Study characteristics
Methods Recruitment period:

  • July 2006 to June 2011


Outcomes:

  • SREs, disease progression, adverse events


Pain assessment tool:

  • not reported


Randomization:

  • intervention vs control
Participants Eligibility criteria:

  • histologically confirmed prostate cancer and bone metastases present in bone scintigraphy

  • non‐therapy prostate cancer (possible inclusion of men with hormone therapy for < 1 month)

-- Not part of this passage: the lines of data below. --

Lemma joinCluster_spec (call : string -> join_io) (seeds : list string) :
  forall (m : Membership) (e : bool), membership_ok m ->
  let '(m', err) := joinCluster call seeds m e in
  membership_ok m' /\ dom (members m) ⊆ dom (members m') /\
  ((exists seed lists failed, seed ∈ seeds /\ call seed = JoinStream lists failed /\
      lists <> [] /\ err = false /\
      forall p, p ∈ concat lists -> pm_NodeId p ∈ dom (members m')) \/
   (m' = m /\ forall seed lists failed, seed ∈ seeds -> call seed = JoinStream lists failed ->
      lists = [])).
Proof.
  induction seeds as [|x seeds IH]; intros m e Hm; simpl.
  { split_and!; [done..|]. right. split; [done|]. intros seed l f Hs. by apply not_elem_of_nil in Hs. }
  assert (forall e', (forall lists failed, call x = JoinStream lists failed -> lists = []) ->
    let '(m', err) := joinCluster call seeds m e' in
    membership_ok m' /\ dom (members m) ⊆ dom (members m') /\
    ((exists seed lists failed, seed ∈ x :: seeds /\ call seed = JoinStream lists failed /\
        lists <> [] /\ err = false /\
        forall p, p ∈ concat lists -> pm_NodeId p ∈ dom (members m')) \/
     (m' = m /\ forall seed lists failed, seed ∈ x :: seeds ->
        call seed = JoinStream lists failed -> lists = []))) as Hnext.
  { intros e' Hx. specialize (IH m e' Hm). destruct (joinCluster call seeds m e') as [m' err].
    destruct IH as (H1 & H2 & [(seed & l & f & H3 & H4)|[-> H3]]); split_and!; try done.
    - left. exists seed, l, f. split; [by right|done].
    - right. split; [done|]. intros seed l f [->|Hs]%elem_of_cons Hc; [by eapply Hx|by eapply H3]. }
  destruct (call x) as [| |lists failed] eqn:Hx; try (by apply Hnext).
  destruct lists as [|l lists]; [apply Hnext; by intros ? ? [= <- _]|].
  change (negb (Nat.eqb (length (l :: lists)) 0)) with true. cbv iota.
  destruct (learn_all (concat (l :: lists)) m Hm) as [H1 H2]. split_and!; [done| |left].
  - rewrite H2. set_solver.
  - exists x, (l :: lists), failed. split_and!; [by left|done..|].
    intros p Hp. rewrite H2. apply elem_of_union_l, elem_of_list_to_set, list_elem_of_fmap. by exists p.
Qed.

(** ** Properties *)

(** C14: Recovery catches up with a seed, whatever the process does meanwhile.  Let
    the seeds that answer do so with the service's own stream handler.  The node
    either ends, without an error, with the state of one of its seeds, as that seed
    stands after the exchange, merged into its own, as that stands when the reply
    arrives; if nothing changed it since the request and neither side holds a
    negative count, it then has the counts, the values and the clock of the seed.
    Or no seed gave it any state: then it has only what the rest of the process
    made of it, every seed was asked in each of the five attempts, and without an
    error each of them answered. *)
Theorem recovery_outcome {D : Type} `{SO : StoreOps D} (marshal : WALEntry -> string)
    (nodeID la : string) (now : Z) (busy : interference)
    (call : nat -> string -> StateUpdate -> seed_io)
    (peers : nat -> string -> CounterService D) (seedNodes : list string)
    (s s' : CounterService D) (err : bool) :
  let request := recovery_request nodeID now in
  (forall j seed s0 r, call j seed (request s0) = SeedReply r ->
    exists io sv', sync_update marshal io (peers j seed) (request s0) = (sv', Some r)) ->
  recoverStateFromSeedNodes nodeID la now busy call seedNodes s = (s', err) ->
  (err = false /\ exists j seed s0 r io sv', (j < 5)%nat /\ seed ∈ seedNodes /\ drift busy s s0 /\
     sync_update marshal io (peers j seed) (request s0) = (sv', Some r) /\
     let s1 := if_during busy j seed s0 in
     positive (s_counter s') = max_into (positive (s_counter sv')) (positive (s_counter s1)) /\
     negative (s_counter s') = max_into (negative (s_counter sv')) (negative (s_counter s1)) /\
     clock (s_clock s') = max_into (clock (s_clock sv')) (clock (s_clock s1)) /\
     (nonneg_service s0 -> nonneg_service (peers j seed) ->
      s_counter s1 = s_counter s0 -> s_clock s1 = s_clock s0 ->
      pn_sim (s_counter s') (s_counter sv') /\
      (forall name, ValueName (s_counter s') name = ValueName (s_counter sv') name) /\
      clock (s_clock s') ≈ clock (s_clock sv'))) \/
  (drift busy s s' /\ forall j seed, (j < 5)%nat -> seed ∈ seedNodes ->
     exists s0, drift busy s s0 /\
       (forall r, call j seed (request s0) = SeedReply r -> has_state r = false) /\
       (err = false -> exists r, call j seed (request s0) = SeedReply r)).
Proof.
  intros request Hcall. unfold recoverStateFromSeedNodes.
  destruct (uniqueOrderedSeeds_spec seedNodes) as [_ Hu]. set (us := uniqueOrderedSeeds seedNodes) in *.
  destruct (Nat.eqb_spec (length us) 0) as [H0%length_zero_iff_nil|H0].
  { intros [= <- <-]. right. split; [done|]. intros j seed _ Hs%Hu. rewrite H0 in Hs.
    by apply not_elem_of_nil in Hs. }
  intros Hrun.
  pose proof (try_attempts_spec nodeID la now busy call us maxAttempts ltac:(lia) s false 0) as H.
  rewrite Hrun in H. unfold maxAttempts in H.
  destruct H as [(-> & j & seed & Hj & Hseed & s0 & r & Hd & Hc & ->)|(H1 & _ & H2)]; [left|right].
  - split; [done|]. destruct (Hcall j seed s0 r Hc) as (io & sv' & Hsync).
    destruct (recovered_from_seed marshal nodeID la now io s0 (if_during busy j seed s0) _ sv' r Hsync)
      as (R1 & R2 & R3 & R4).
    exists j, seed, s0, r, io, sv'. split_and!; try done; [lia|by apply Hu|].
    intros N0 Nv E1 E2. destruct (R4 N0 Nv E1 E2) as [Q1 Q2]. split_and!; [done| |done].
    intros name. by apply ValueName_proper.
  - split; [done|]. intros j seed Hj Hseed. apply H2; [lia|by apply Hu].
Qed.

(** Joining: the member table stays well formed and no member is forgotten;
    either some seed streamed a member list, then there is no error and every
    member it listed is known afterwards, or the table is unchanged because no
    seed streamed any list. *)
Theorem joinCluster_learns (call : string -> join_io) (seeds : list string) (m m' : Membership)
    (err : bool) :
  membership_ok m -> joinCluster call seeds m false = (m', err) ->
  membership_ok m' /\ dom (members m) ⊆ dom (members m') /\
  ((exists seed lists failed, seed ∈ seeds /\ call seed = JoinStream lists failed /\
      lists <> [] /\ err = false /\
      forall p, p ∈ concat lists -> pm_NodeId p ∈ dom (members m')) \/
   (m' = m /\ forall seed lists failed, seed ∈ seeds -> call seed = JoinStream lists failed ->
      lists = [])).
Proof. intros Hm Hrun. pose proof (joinCluster_spec call seeds m false Hm) as H. by rewrite Hrun in H. Qed.

(** ** Witnesses

    The only seed of a new node is down at the first attempt and then answers
    from a service that counted 5; between the request and the reply a client
    adds 2 at the new node. *)

Definition ex_joiner : CounterService RedisStore := NewCounterService "c" 50051 ∅.

Definition ex_call (j : nat) (seed : string) (req : StateUpdate) : seed_io :=
  match j with
  | O => SeedDialErr
  | _ => match (@sync_update _ ex_ops marshal_entry (calm 7) (svc ex_nb) req).2 with
         | Some r => SeedReply r
         | None => SeedRecvErr
         end
  end.

Definition ex_busy : @interference RedisStore :=
  mkInterference (fun _ _ s => s)
    (fun j _ s => match j with
      | O => s
      | _ => (@Increment _ ex_ops marshal_entry (calm 7) s (mkUpdateRequest 2 "" 0 "likes")).1
      end).

Definition ex_recovered : CounterService RedisStore * bool :=
  recoverStateFromSeedNodes "c" "host-c:1" 6 ex_busy ex_call ["host-b:1"; "host-b:1"] ex_joiner.

Lemma recovery_outcome_witness :
  ValueName (s_counter ex_recovered.1) "likes" = 7 /\
  exists sv s1 : CounterService RedisStore,
    positive (s_counter ex_recovered.1) = max_into (positive (s_counter sv)) (positive (s_counter s1)).
Proof.
  split; [vm_compute; reflexivity|].
  destruct (@recovery_outcome _ ex_ops marshal_entry "c" "host-c:1" 6 ex_busy ex_call (fun _ _ => svc ex_nb)
    ["host-b:1"; "host-b:1"] ex_joiner ex_recovered.1 ex_recovered.2)
    as [(_ & j & seed & s0 & r & io & sv' & _ & _ & _ & _ & Hp & _)|(_ & H)].
  - intros [|j] seed s0 r; [discriminate|]. unfold ex_call. intros Hr. exists (calm 7).
    destruct (sync_update _ _ _ _) as [sv [r'|]]; [|discriminate]. injection Hr as ->. by exists sv.
  - vm_compute. reflexivity.
  - exists sv', (if_during ex_busy j seed s0). exact Hp.
  - exfalso. destruct (H 1%nat "host-b:1") as (s0 & _ & Hs & He); [lia|by left|].
    destruct He as [r Hr]; [vm_compute; reflexivity|]. specialize (Hs r Hr). unfold ex_call in Hr.
    destruct (@sync_update_spec _ ex_ops marshal_entry (calm 7) (svc ex_nb)
      (@sync_update _ ex_ops marshal_entry (calm 7) (svc ex_nb) (recovery_request "c" 6 s0)).1
      (recovery_request "c" 6 s0) r) as ([_ _ _ _ _ Mc] & [Ec _] & _); [discriminate| |].
    + destruct (sync_update _ _ _ _) as [sv [r'|]]; [|discriminate]. by injection Hr as ->.
    + unfold has_state in Hs. apply orb_false_elim in Hs as [_ Hs%Z.ltb_ge].
      assert (su_VectorClock r = ∅) as Hz by (apply map_size_empty_inv; lia).
      rewrite Hz, Mc in Ec. pose proof (max_into_le_dst (su_VectorClock (recovery_request "c" 6 s0))
        (clock (s_clock (svc ex_nb))) "likes:b") as Hle. rewrite <- Ec, get0_empty in Hle.
      vm_compute in Hle. by apply Hle.
Defined.

Definition ex_listed : pbMember := mkPbMember "node-c" "host-c:1" true 9 0 0 4.
(* ===== verification/Entry.v ===== *)
(** * The entry of the program (internal/config/config.go, pkg/logger, pkg/utils, cmd/server/main.go)

    What [main] does before it creates the objects of the process: loading the
    configuration and making the logger, either of which ends the program when it
    fails; and the identifiers of [GenerateID].  Viper and zap are parameters. *)

From Stdlib Require Import SpecFloat.
From S2P Require Import Prelude Lattice PNCounter VectorClock Delta Breaker Membership Bully Swim Json Codec Wal.
From S2P Require Import Store Messages Service ServiceSpec Durability Gossip Cluster Bootstrap.

(** ** Loading the configuration *)

(** What the code asks of viper, for a file of a type: whether it can be read, and
    the record its values and those of the environment decode to. *)
Record Viper := mkViper {
  v_ReadInConfig : string -> string -> bool;
  v_Unmarshal : string -> string -> option Config;
}.

Definition Load (v : Viper) (configPath : string) : option Config :=
  if negb (v_ReadInConfig v configPath "yaml") then None
  else match v_Unmarshal v configPath "yaml" with
  | None => None
  | Some cfg => Some (with_defaults cfg)
  end.

(** ** The logger *)

Inductive Level := DebugLevel | InfoLevel.

Record LogConfig := mkLogConfig { lc_TimeKey : string; lc_EncodeTime : string; lc_Level : Level }.

Fixpoint ToLower (s : string) : string :=
  match s with
  | EmptyString => ""
  | String c s => String (lower c) (ToLower s)
  end.

(** [production] is [zap.NewProductionConfig()], [build] its [Build]; [level] is the
    value of COUNTER_LOG_LEVEL. *)
Definition logger_New {L : Type} (production : LogConfig) (build : LogConfig -> option L) (level : string) :
    option L :=
  let level' := if String.eqb (ToLower level) "debug" then DebugLevel else lc_Level production in
  build (mkLogConfig "timestamp" "ISO8601" level').

(** ** The first steps of [main] *)

Inductive start (L : Type) :=
| FatalConfig
| FatalLogger
| Ready (cfg : Config) (zlog : L).

Arguments FatalConfig {L}.
Arguments FatalLogger {L}.
Arguments Ready {L}.

(** [flag] is the value of the [-config] flag, if it is given. *)
Definition main_start {L : Type} (v : Viper) (zap : option L) (flag : option string) : start L :=
  let configPath := default "configs/config.yaml" flag in
  match Load v configPath with
  | None => FatalConfig
  | Some cfg =>
      match zap with
      | None => FatalLogger
      | Some zlog => Ready cfg zlog
      end
  end.

(** ** Identifiers *)

(** [hex.EncodeToString] *)
Fixpoint EncodeToString (s : string) : string :=
  match s with
  | EmptyString => ""
  | String c s =>
      String (hex_digit (N.shiftr (code c) 4)) (String (hex_digit (N.land (code c) 15)) (EncodeToString s))
  end.

(** [read n] is what [rand.Read] puts into a slice of [n] bytes; [None] is a panic,
    for a negative length or when the source of randomness fails. *)
Definition GenerateID (read : nat -> option string) (length : Z) : option string :=
  if length <? 0 then None
  else match read (Z.to_nat length) with
  | None => None
  | Some bytes => Some (EncodeToString bytes)
  end.

(** ** Properties *)

(** A node starts exactly when its configuration can be read and decoded and its
    logger built; then every interval is positive, whatever the file says. *)
Lemma main_start_ready {L : Type} (v : Viper) (zap : option L) (flag : option string) (cfg : Config) (zlog : L) :
  main_start v zap flag = Ready cfg zlog <->
  exists raw, v_ReadInConfig v (default "configs/config.yaml" flag) "yaml" = true /\
    v_Unmarshal v (default "configs/config.yaml" flag) "yaml" = Some raw /\
    cfg = with_defaults raw /\ zap = Some zlog.
Proof.
  unfold main_start, Load. set (path := default _ flag).
  destruct (v_ReadInConfig v path "yaml"), (v_Unmarshal v path "yaml") as [raw|], zap as [l|]; simpl;
    (split; [|intros (? & ? & ? & ? & ?); by simplify_eq]); try done.
  intros [= <- <-]. by exists raw.
Qed.

Lemma Load_intervals (v : Viper) (path : string) (cfg : Config) :
  Load v path = Some cfg ->
  0 < cfg_GossipInterval cfg /\ 0 < cfg_HeartbeatInterval cfg /\
  Load (mkViper (fun _ _ => true) (fun _ _ => Some cfg)) path = Some cfg.
Proof.
  unfold Load. destruct (v_ReadInConfig v path "yaml"), (v_Unmarshal v path "yaml") as [raw|]; try done.
  intros [= <-]. destruct (with_defaults_spec raw) as (H1 & H2 & H3 & _). simpl. by rewrite H1.
Qed.

(** The two digits of a byte determine it. *)
Definition hex_byte (h l : ascii) : option ascii :=
  x ← hex_value h; y ← hex_value l; Some (chr (x * 16 + y)).

Lemma hex_byte_digits (c : ascii) :
  hex_byte (hex_digit (N.shiftr (code c) 4)) (hex_digit (N.land (code c) 15)) = Some c.
Proof. by destruct c as [[] [] [] [] [] [] [] []]. Qed.

Lemma EncodeToString_length (s : string) : String.length (EncodeToString s) = (2 * String.length s)%nat.
Proof. induction s as [|c s IH]; simpl in *; lia. Qed.

Lemma EncodeToString_inj (s t : string) : EncodeToString s = EncodeToString t -> s = t.
Proof.
  revert t. induction s as [|c s IH]; intros [|d t]; simpl; try done. intros [= H1 H2 H3].
  f_equal; [|by apply IH]. apply (inj Some). by rewrite <- hex_byte_digits, H1, H2, hex_byte_digits.
Qed.

(** Identifiers are hexadecimal, two digits for each byte, and differ when the bytes
    do. *)
Lemma GenerateID_spec (read : nat -> option string) (length : Z) (bytes : string) :
  0 <= length -> read (Z.to_nat length) = Some bytes -> String.length bytes = Z.to_nat length ->
  exists id, GenerateID read length = Some id /\ Z.of_nat (String.length id) = 2 * length /\
    forall read' bytes', read' (Z.to_nat length) = Some bytes' ->
      GenerateID read' length = Some id -> bytes' = bytes.
Proof.
  intros H0 Hr Hl. exists (EncodeToString bytes). unfold GenerateID.
  destruct (Z.ltb_spec length 0); [lia|]. rewrite Hr. split_and!; [done| |].
  - rewrite EncodeToString_length, Hl. lia.
  - intros read' bytes' ->. intros [= E]. by apply EncodeToString_inj.
Qed.
(** The store of rows; a pointer is an index. *)
Abbreviation rows := (list NodeView).

Record ClusterView := mkClusterView {
  view_rows : rows;
  view_Self : option nat;
  view_Nodes : list nat;
  view_Counters : list CounterView;
  view_Gossip : GossipStats;
}.

(** What [json] prints for the pointers. *)
Definition self_row (v : ClusterView) : option NodeView := view_Self v ≫= fun i => view_rows v !! i.

Definition node_rows (v : ClusterView) : list (option NodeView) :=
  (fun i => view_rows v !! i) <$> view_Nodes v.

(** What the peers answer: [GetNodeInfo] of a member at an address, and
    [ListCounters] at an address for the [i]-th row; [None] when the dial or the
    call fails. *)
Record poll_env := mkPollEnv {
  poll_info : string -> string -> option NodeInfo;
  poll_list : nat -> string -> option (list CounterInfo);
}.

(** A Prometheus family: its name and, for each metric, its counter value. *)
Abbreviation family := (string * list (option spec_float))%type.

(** ** Polling *)

Definition nodeViewFromInfo (info : NodeInfo) (reachable : bool) : NodeView :=
  {| nv_NodeID := ni_NodeId info; nv_Address := ni_Address info; nv_Status := "Alive";
     nv_IsActive := true; nv_IsLeader := ni_IsLeader info; nv_LeaderID := ni_LeaderId info;
     nv_Priority := ni_Priority info; nv_CounterValue := ni_CounterValue info;
     nv_Version := ni_Version info; nv_LastSeen := ni_LastSeen info; nv_Reachable := reachable |}.

(** [pollNode] with a nil service. *)
Definition pollNode (env : poll_env) (m : Membership) (nodeID : string) : option NodeView :=
  match GetMember m nodeID with
  | None => None
  | Some member =>
      match poll_info env nodeID (Address member) with
      | None => None
      | Some info => Some (nodeViewFromInfo info true)
      end
  end.

Definition pollCounters (env : poll_env) (i : nat) (address : string) : option (list CounterInfo) :=
  if String.eqb address "" then None else poll_list env i address.

(** ** The rows *)

(** The row of a member that could not be polled. *)
Definition unreachable_row (member : Member) : NodeView :=
  {| nv_NodeID := ID member; nv_Address := Address member; nv_Status := Status_String (mStatus member);
     nv_IsActive := IsActive member; nv_IsLeader := false; nv_LeaderID := "";
     nv_Priority := Priority member; nv_CounterValue := 0; nv_Version := "";
     nv_LastSeen := time_Unix (LastHeartbeat member); nv_Reachable := false |}.
(** * A peer-to-peer backup simulator (storage.py): model and properties

    The simulator keeps its nodes in the list [Backup.nodes]; a Python
    reference to a node is rendered as the node's position in that list, and
    a reference to a transfer-completion event as the position of the event
    in a store of all the transfer events created so far (so that the
    [canceled] flag and the aliasing between [uploader.current_upload],
    [downloader.current_download] and the queued event are shared, as they
    are between the Python objects).

    An operation that raises in Python (a failed [assert], an [IndexError],
    a [ZeroDivisionError]) returns [None]; such an exception stops the run.
    Logging is not represented.  Durations and random draws are floating
    point numbers in the source: only the fact that computing them can raise
    is represented, not their value. *)

From Stdlib Require Import ZArith QArith.QArith_base String Lia.
From stdpp Require Import base option list.

(** ** Data model *)

(** The twelve fields of the [Node] dataclass. *)
Record NodeConfig := mkNodeConfig {
  name : string;
  n : Z;
  k : Z;
  data_size : Z;
  storage_size : Z;
  upload_speed : Z;
  download_speed : Z;
  average_uptime : Q;
  average_downtime : Q;
  average_lifetime : Q;
  average_recover_time : Q;
  arrival_time : Q
}.

(** A node: its configuration and the state set up by [__post_init__].
    [remote_blocks_held] is a Python dict (owner -> block_id), kept as an
    association list in insertion order. *)
Record Node := mkNode {
  cfg : NodeConfig;
  online : bool;
  failed : bool;
  block_size : Z;
  free_space : Z;
  local_blocks : list bool;
  backed_up_blocks : list (option nat);
  remote_blocks_held : list (nat * nat);
  current_upload : option nat;
  current_download : option nat;
  total_data_loss_events : Z;
  total_data_recovered : Z;
  total_backups_made : Z;
  total_restores_made : Z
}.

(** The two subclasses of [TransferComplete]. *)
Inductive TransferKind := BlockBackupComplete | BlockRestoreComplete.

Record TransferComplete := mkTransfer {
  kind : TransferKind;
  uploader : nat;
  downloader : nat;
  block_id : nat;
  canceled : bool
}.

(** The events of the queue.  [Transfer e] is the transfer event stored at
    position [e]. *)
Inductive Event :=
  | Online (nd : nat)
  | Recover (nd : nat)
  | Offline (nd : nat)
  | Fail (nd : nat)
  | Transfer (e : nat).

(** The simulation: the nodes, every transfer event created so far, and the
    pending events in the order in which they were scheduled. *)
Record Backup := mkBackup {
  nodes : list Node;
  transfers : list TransferComplete;
  queue : list Event
}.

Global Instance TransferKind_eq_dec : EqDecision TransferKind.
Proof. solve_decision. Defined.

Global Instance Event_eq_dec : EqDecision Event.
Proof. solve_decision. Defined.

(** ** Field updates *)

Definition set_online (b : bool) (x : Node) : Node :=
  mkNode (cfg x) b (failed x) (block_size x) (free_space x) (local_blocks x)
    (backed_up_blocks x) (remote_blocks_held x) (current_upload x)
    (current_download x) (total_data_loss_events x) (total_data_recovered x)
    (total_backups_made x) (total_restores_made x).

Definition set_failed (b : bool) (x : Node) : Node :=
  mkNode (cfg x) (online x) b (block_size x) (free_space x) (local_blocks x)
    (backed_up_blocks x) (remote_blocks_held x) (current_upload x)
    (current_download x) (total_data_loss_events x) (total_data_recovered x)
    (total_backups_made x) (total_restores_made x).

Definition set_free_space (v : Z) (x : Node) : Node :=
  mkNode (cfg x) (online x) (failed x) (block_size x) v (local_blocks x)
    (backed_up_blocks x) (remote_blocks_held x) (current_upload x)
    (current_download x) (total_data_loss_events x) (total_data_recovered x)
    (total_backups_made x) (total_restores_made x).

Definition set_local_blocks (v : list bool) (x : Node) : Node :=
  mkNode (cfg x) (online x) (failed x) (block_size x) (free_space x) v
    (backed_up_blocks x) (remote_blocks_held x) (current_upload x)
    (current_download x) (total_data_loss_events x) (total_data_recovered x)
    (total_backups_made x) (total_restores_made x).

Definition set_backed_up_blocks (v : list (option nat)) (x : Node) : Node :=
  mkNode (cfg x) (online x) (failed x) (block_size x) (free_space x)
    (local_blocks x) v (remote_blocks_held x) (current_upload x)
    (current_download x) (total_data_loss_events x) (total_data_recovered x)
    (total_backups_made x) (total_restores_made x).

Definition set_remote_blocks_held (v : list (nat * nat)) (x : Node) : Node :=
  mkNode (cfg x) (online x) (failed x) (block_size x) (free_space x)
    (local_blocks x) (backed_up_blocks x) v (current_upload x)
    (current_download x) (total_data_loss_events x) (total_data_recovered x)
    (total_backups_made x) (total_restores_made x).

Definition set_current_upload (v : option nat) (x : Node) : Node :=
  mkNode (cfg x) (online x) (failed x) (block_size x) (free_space x)
    (local_blocks x) (backed_up_blocks x) (remote_blocks_held x) v
    (current_download x) (total_data_loss_events x) (total_data_recovered x)
    (total_backups_made x) (total_restores_made x).

Definition set_current_download (v : option nat) (x : Node) : Node :=
  mkNode (cfg x) (online x) (failed x) (block_size x) (free_space x)
    (local_blocks x) (backed_up_blocks x) (remote_blocks_held x)
    (current_upload x) v (total_data_loss_events x) (total_data_recovered x)
    (total_backups_made x) (total_restores_made x).

Definition set_total_data_loss_events (v : Z) (x : Node) : Node :=
  mkNode (cfg x) (online x) (failed x) (block_size x) (free_space x)
    (local_blocks x) (backed_up_blocks x) (remote_blocks_held x)
    (current_upload x) (current_download x) v (total_data_recovered x)
    (total_backups_made x) (total_restores_made x).

Definition set_total_data_recovered (v : Z) (x : Node) : Node :=
  mkNode (cfg x) (online x) (failed x) (block_size x) (free_space x)
    (local_blocks x) (backed_up_blocks x) (remote_blocks_held x)
    (current_upload x) (current_download x) (total_data_loss_events x) v
    (total_backups_made x) (total_restores_made x).

Definition set_total_backups_made (v : Z) (x : Node) : Node :=
  mkNode (cfg x) (online x) (failed x) (block_size x) (free_space x)
    (local_blocks x) (backed_up_blocks x) (remote_blocks_held x)
    (current_upload x) (current_download x) (total_data_loss_events x)
    (total_data_recovered x) v (total_restores_made x).

Definition set_total_restores_made (v : Z) (x : Node) : Node :=
  mkNode (cfg x) (online x) (failed x) (block_size x) (free_space x)
    (local_blocks x) (backed_up_blocks x) (remote_blocks_held x)
    (current_upload x) (current_download x) (total_data_loss_events x)
    (total_data_recovered x) (total_backups_made x) v.

Definition set_canceled (b : bool) (t : TransferComplete) : TransferComplete :=
  mkTransfer (kind t) (uploader t) (downloader t) (block_id t) b.

(** [sim.nodes[i].field = ...]: the node at position [i] is changed in place. *)
Definition upd_node (i : nat) (f : Node → Node) (s : Backup) : Backup :=
  mkBackup (alter f i (nodes s)) (transfers s) (queue s).

Definition upd_transfer (e : nat) (f : TransferComplete → TransferComplete)
    (s : Backup) : Backup :=
  mkBackup (nodes s) (alter f e (transfers s)) (queue s).

(** ** Python containers *)

(** [l[i] = x] on a list: [IndexError] when [i] is out of range. *)
Definition list_assign {A} (l : list A) (i : nat) (x : A) : option (list A) :=
  if decide (i < length l) then Some (<[i:=x]> l) else None.

(** [key in d] for a dict. *)
Definition dict_mem (key : nat) (d : list (nat * nat)) : bool :=
  existsb (λ kv, bool_decide (kv.1 = key)) d.

(** [d[key]] as a lookup. *)
Fixpoint dict_get (key : nat) (d : list (nat * nat)) : option nat :=
  match d with
  | [] => None
  | (k', v) :: d' => if decide (k' = key) then Some v else dict_get key d'
  end.

(** [d[key] = v]: an existing key keeps its place, a new key goes last. *)
Fixpoint dict_set (key v : nat) (d : list (nat * nat)) : list (nat * nat) :=
  match d with
  | [] => [(key, v)]
  | (k', v') :: d' =>
      if decide (k' = key) then (k', v) :: d' else (k', v') :: dict_set key v d'
  end.

(** [sum(bools)]. *)
Definition count_true (l : list bool) : Z :=
  Z.of_nat (length (filter (λ b, b = true) l)).

(** [x in set(p for p in backed_up_blocks if p is not None)]. *)
Definition in_remote_owners (x : nat) (bu : list (option nat)) : bool :=
  existsb (λ o, bool_decide (o = Some x)) bu.

(** ** Node creation *)

(** [Node.__post_init__]: the assertion on [free_space] may fail. *)
Definition Node_post_init (c : NodeConfig) : option Node :=
  let bs := if (0 <? k c)%Z then (data_size c / k c)%Z else 0%Z in
  let fs := (storage_size c - bs * n c)%Z in
  if (0 <=? fs)%Z then
    Some (mkNode c false false bs fs
            (replicate (Z.to_nat (n c)) true)
            (replicate (Z.to_nat (n c)) None)
            [] None None 0 0 0 0)
  else None.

  • ECOG performance status ≤ 3

  • leukocyte count > 3000/mm3

  • platelet count > 100,000/mm3

  • hemoglobin level > 9 mg/dL

  • serum ALT ≥ 3 times the institutional reference

  • blood urea nitrogen (BUN) < 30 mg/dL, ≥ 3 times the institutional reference

  • serum creatinine < 3.0 mg/dL

  • serum calcium 8.5 to 11.5 mg/dL


Exclusion criteria:

  • prior use of bisphosphonates

  • radiation therapy within 3 months of therapy initiation

  • serum correction calcium values < 8.0 mg/dL or in active cancer ≥ 11.6 mg/dL

  • other active malignancy within 3 years prior to therapy initiation

  • grave complications

  • planned invasive dental treatment or a treatment within 6 months prior to study entry

  • anaphylactic medical history regarding bisphosphonates


Participants randomized:

  • 60 randomized, 29 intervention, 31 control


Mean age:

  • intervention: 71.1 years

  • control: 71.8 years


Country of participants:

  • Japan
Interventions Previous interventions:

  • participants had no prior intervention


Interventions during study period:

  • intervention: zoledronic acid 4 mg IV infusion every 4 weeks (started 1 month after combined androgen blockade), combined androgen blockade with bicalutamide 80 mg and an LHRH agonist

  • control: combined androgen blockade with bicalutamide 80 mg and an LHRH agonist
Outcomes Reported and analyzed in this review:

  • SREs

  • adverse events
Funding sources Funding sources:

  • not reported
Declarations of interest Conflicts of interest:

  • not reported
Notes Inclusion of "bone pain" in SREs
Risk of bias
Bias Authors' judgement Support for judgement
Random sequence generation (selection bias) Unclear risk Insufficient information on sequence generation
Allocation concealment (selection bias) Unclear risk Insufficient information on allocation concealment
Blinding of participants and personnel (performance bias)
Blinding of participants High risk "This study was under a still ongoing randomized multicenter collaborative open‐labeled project [...]."
Blinding of participants and personnel (performance bias)
Blinding of personnel High risk "This study was under a still ongoing randomized multicenter collaborative open‐labeled project [...]."
Blinding of outcome assessment (detection bias)
Outcomes subjective to participants High risk "This study was under a still ongoing randomized multicenter collaborative open‐labeled project [...]."
Blinding of outcome assessment (detection bias)
Outcomes subjective to outcome assessors Unclear risk Insufficient information on blinding of outcome assessors
Blinding of outcome assessment (detection bias)
Objective outcomes Low risk No known reason for bias
Incomplete outcome data (attrition bias)
Time‐to‐event data Unclear risk All participants were included in statistical analysis. 3 participants out of 60 were lost to follow‐up, and 20 participants died. No information on intention‐to‐treat analysis.
Incomplete outcome data (attrition bias)
Patient‐reported outcomes (other than safety data) Unclear risk All participants were included in statistical analysis. 3 participants out of 60 were lost to follow‐up, and 20 participants died. No information on intention‐to‐treat analysis.
Incomplete outcome data (attrition bias)
Safety data Unclear risk All participants were included in statistical analysis. 3 participants out of 60 were lost to follow‐up, and 20 participants died. No information on intention‐to‐treat analysis.
Incomplete outcome data (attrition bias)
Other outcomes Unclear risk All participants were included in statistical analysis. 3 participants out of 60 were lost to follow‐up, and 20 participants died. No information on intention‐to‐treat analysis.
Selective reporting (reporting bias) High risk Protocol available (UMIN000001137). Survival data not reported as planned.
Other bias Low risk None identified